When faced with the threat of COVID-19, Ronald McDonald House employees leaned on one another to brainstorm innovative workarounds to still meet their mission.
“We value the conversation and communication and collaboration to be able to come together to come up with these unique solutions,” explained Moon, referring to safety protocols in place and transforming the gift shop into a free snack room for guests as examples. “Everybody feels like they’re part of the solution and that their ideas and perspectives matter, and it’s made us stronger as a whole.”
Chloe Sneary, a guest services coordinator, is one of the first people guests see when they walk into the building. Sneary has watched the organization adapt to COVID-19 and believes management does well at taking a team member’s idea and turning it into action.
For example, since the pandemic shuttered the community kitchen, guests haven’t been able to cook and mingle.
“We were just talking with our hospitality manager and we’re thinking, how can we get our meal groups back?” Sneary said. Team members noticed the two cottages located in the Ronald McDonald House park were untouched.
“So we decided to get some new kitchen stuff and then we’ll have groups of five go into the cottages and cook their meals there,” said Sneary. “That was a really cool idea that we’re going to get going.”
Guest care wasn’t the only concern when COVID-19 arrived. Employees were siloed, and team interactions became scarce.

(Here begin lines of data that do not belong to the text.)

Lemma wp_next_datagram held g c :
  J held g c ->
  wp next_datagram (fun r c' => J held g c' /\ later c c' /\
    match r with
    | None => True
    | Some (_, wire) => bytes_ok wire /\
        (length (received_capsules (io c')) + work (quic c') < length (received_capsules (io c)) + work (quic c))%nat
    end) c.
Proof.
  intros Hc. unfold next_datagram. apply wp_bind, wp_gets. pose proof (ci_io _ _ _ _ Hc) as Hio.
  destruct (ci_received _ _ _ _ Hc) as (R1 & R2 & R3 & R4 & R5). destruct (received_capsules (io c)) as [|w rest] eqn:Hr.
  - apply wp_bind, wp_call. set (c1 := c <| quic := _ |>). assert (J held g c1) as Hc1 by by apply inv_call.
    assert (later c c1) as Hl1 by by apply later_call. pose proof (dgram_recv_post (quic c) MAX_DATAGRAM_SIZE) as Hp.
    destruct (answer _ (quic c) (dgram_recv MAX_DATAGRAM_SIZE)) as [wire|e|] eqn:Ha; [|by apply wp_ret|done].
    pose proof (work_dgram_recv _ _ _ Ha) as Hw. apply wp_ret. split_and!; [done|done|done|]. cbn. rewrite Hr. cbn. lia.
  - apply wp_bind, wp_gets, wp_bind. cbn in R1. pose proof (sum_zlen_nonneg rest) as Hn. change (foldr _ 0 rest) with (sum_of zlen rest) in R1.
    eapply wp_lift; [apply usize_sub_ok; lia|]. apply wp_bind, wp_modify, wp_ret. apply Forall_cons in R2 as [Hw R2].
    split_and!; [|by apply later_refl|done|cbn; lia].
    eapply inv_io; [done|by destruct Hio| |done|intros s' y Hy; split; [eauto|]; intros; by eapply ci_readers].
    pose proof (zlen_nonneg w). split_and!; cbn -[zlen sum_of]; try done; [lia| |lia]. unfold zlen in *. cbn in R3. lia.
Qed.

Lemma neutral_relay_client_datagrams : neutral (relay_client_datagrams work ip_policy tun).
Proof.
  intros held g c Hc. unfold relay_client_datagrams. apply wp_bind. unfold connection_over. wskip. intros over c1 Hc1 Hl1.
  destruct over; [by apply wp_pass|]. apply wp_bind.
  eapply (wp_repeating _ _ (fun _ c' => J held g c' /\ later c c')); [|by split].
  intros l c2 [Hc2 Hl2]. unfold relay_datagram_step. apply wp_bind. eapply wp_mono; [by apply wp_next_datagram|].
  assert (forall l' c3, J held g c3 -> later c2 c3 -> wp (each flush_staged l') (fun _ c' => J held g c' /\ later c c') c3) as Hend.
  { intros l' c3 Hc3 Hl3. wskip. intros [] c4 ? ?. split; [done|]. by do 2 (eapply later_trans; [done|]). }
  intros [[capsule wire]|] c3 (Hc3 & Hl3 & Hr); [|by apply wp_ret, Hend]. destruct Hr as [Hw Hm].
  pose proof (decode_ref_post wire Hw) as Hd. destruct (decode_ref wire) as [d|e|]; [| |done].
  - apply wp_bind. eapply wp_mono; [apply (wp_frames io _ (fun _ c' => J held g c' /\ later c3 c')); [apply frames_relay_datagram|by eapply wp_relay_datagram]|].
    intros l' c4 [[Hc4 Hl4] Hio]. apply wp_ret. split; [split; [done|by do 2 (eapply later_trans; [done|])]|].
    rewrite Hio. destruct Hl4. lia.
  - destruct (is_connection_error e).
    + apply wp_bind. wskip. intros ? c4 ? ?. apply wp_ret, Hend; [done|by eapply later_trans].
    + apply wp_ret. split; [split; [done|by eapply later_trans]|done].
Qed.

(** ** Datagrams for the client *)

Lemma neutral_queue_datagram s data : neutral (with_io (queue_datagram_capsule s data)).
Proof.
  intros held g c Hc. eapply wp_io_same; [done|].
  destruct (queue_datagram_io s data (io c) (ci_io _ _ _ _ Hc)) as (ok & i & -> & ? & ? & ?). cbn [post].
  split; [done|]. split; [done|]. split; [done|]. intros c' ? ->. by split; [|apply later_refl].
Qed.
#[local] Hint Resolve neutral_queue_datagram : client.
Lemma put_client_eq C i k o : put_client C i k o i k = o.
Proof. unfold put_client. by rewrite decide_True. Qed.
Lemma put_client_ne C i k o j k' : ~ (j = i /\ k' = k) -> put_client C i k o j k' = C j k'.
Proof. intros. unfold put_client. by rewrite decide_False. Qed.
Lemma put_client_Some C i k o j k' c :
  put_client C i k o j k' = Some c <-> (j = i /\ k' = k /\ o = Some c) \/ (~ (j = i /\ k' = k) /\ C j k' = Some c).
Proof. unfold put_client. case_decide; tauto. Qed.
Lemma put_alias_Some A i id o j id' k :
  put_alias A i id o j id' = Some k <-> (j = i /\ id' = id /\ o = Some k) \/ (~ (j = i /\ id' = id) /\ A j id' = Some k).
Proof. unfold put_alias. case_decide; tauto. Qed.

(** The ids that reach a connection through the alias table. *)
Definition alias_ids (c : Client) : list (list Z) :=
  if primary_connection_id_active c then tail (server_connection_ids c) else server_connection_ids c.

(** Every id that routes to a connection is owned by its shard, belongs to one
    connection, and is its table key or one of its aliases. *)
Record ids_inv (C : client_table) (A : alias_table) (cids : gmap (list Z) nat) : Prop := {
  ids_nodup : forall i k c, C i k = Some c -> NoDup (server_connection_ids c);
  ids_primary : forall i k c, C i k = Some c -> primary_connection_id_active c = true ->
    head (server_connection_ids c) = Some k;
  ids_owner : forall i id, cids !! id = Some i <-> exists k c, C i k = Some c /\ id ∈ server_connection_ids c;
  ids_unique : forall i k1 c1 k2 c2 id, C i k1 = Some c1 -> C i k2 = Some c2 ->
    id ∈ server_connection_ids c1 -> id ∈ server_connection_ids c2 -> k1 = k2;
  ids_alias : forall i id k, A i id = Some k <-> exists c, C i k = Some c /\ id ∈ alias_ids c;
}.

Lemma alias_ids_sub c id : id ∈ alias_ids c -> id ∈ server_connection_ids c.
Proof.
  unfold alias_ids. destruct (primary_connection_id_active c); [|done].
  destruct (server_connection_ids c); simpl; [done|]. by right.
Qed.

(** An id of a connection is its key while the key is active, or an alias. *)
Lemma ids_cases C A cids i k c id :
  ids_inv C A cids -> C i k = Some c -> id ∈ server_connection_ids c ->
  (id = k /\ primary_connection_id_active c = true) \/ id ∈ alias_ids c.
Proof.
  intros Hi Hc Hid. unfold alias_ids. destruct (primary_connection_id_active c) eqn:Ha; [|by right].
  pose proof (ids_primary _ _ _ Hi _ _ _ Hc Ha) as Hp. destruct (server_connection_ids c) as [|x l]; [done|].
  simpl in *. simplify_eq. apply elem_of_cons in Hid as [->|Hid]; [by left|by right].
Qed.

(** The key of an active connection is not one of its aliases. *)
Lemma alias_not_primary C A cids i k c :
  ids_inv C A cids -> C i k = Some c -> primary_connection_id_active c = true -> k ∉ alias_ids c.
Proof.
  intros Hi Hc Ha Hk. unfold alias_ids in Hk. rewrite Ha in Hk.
  pose proof (ids_primary _ _ _ Hi _ _ _ Hc Ha) as Hp. pose proof (ids_nodup _ _ _ Hi _ _ _ Hc) as Hn.
  destruct (server_connection_ids c) as [|x l]; [done|]. simpl in *. simplify_eq. by inversion Hn.
Qed.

“We had the incredible fortune of keeping everybody employed, keeping everybody paid,” Takeno said. “Everybody was checked in on, and we still tried to keep the team together.”
Despite the lack of team gatherings, staffers did their best to look out for one another through video chats, socially distanced meetings outside in the facility’s newly built park and food drop-offs for those living alone.
Managers urged team members to prioritize self-care, move their bodies, and ask for help.
“We’ve had a lot of open conversations with the team about emotional health and mental health,” Takeno said. “We talk about it a lot so that the team doesn’t just feel like they’re secure in their positions but that they also can openly say if they would like some more resources.”
Regardless of the challenges COVID-19 presented, the organization is growing. Another family room is already in the works at Primary Children’s Hospital. Within the next year, the nonprofit hopes to open one at the University of Utah Hospital. And once a new children’s hospital is built in Lehi, a family room will be up and running there.
The Ronald McDonald House is also building three more rooms, creating a total of 75 suites, in its main Salt Lake City building, which is projected to accommodate 150 to 200 additional families annually.
Even as the organization grows, employee turnover is rarely a concern. Staffers tend to stick.
Jamie Pecor started as a volunteer before securing a full-time gig as a guest services team member. In July, she was promoted to the front desk manager.
“They’re [management] really good here about looking at where you would like to go and making sure that there’s always room for growth,” said Pecor, “because they want to keep people here.
“It’s been three years since I started working here,” she added, “and I have loved every minute.”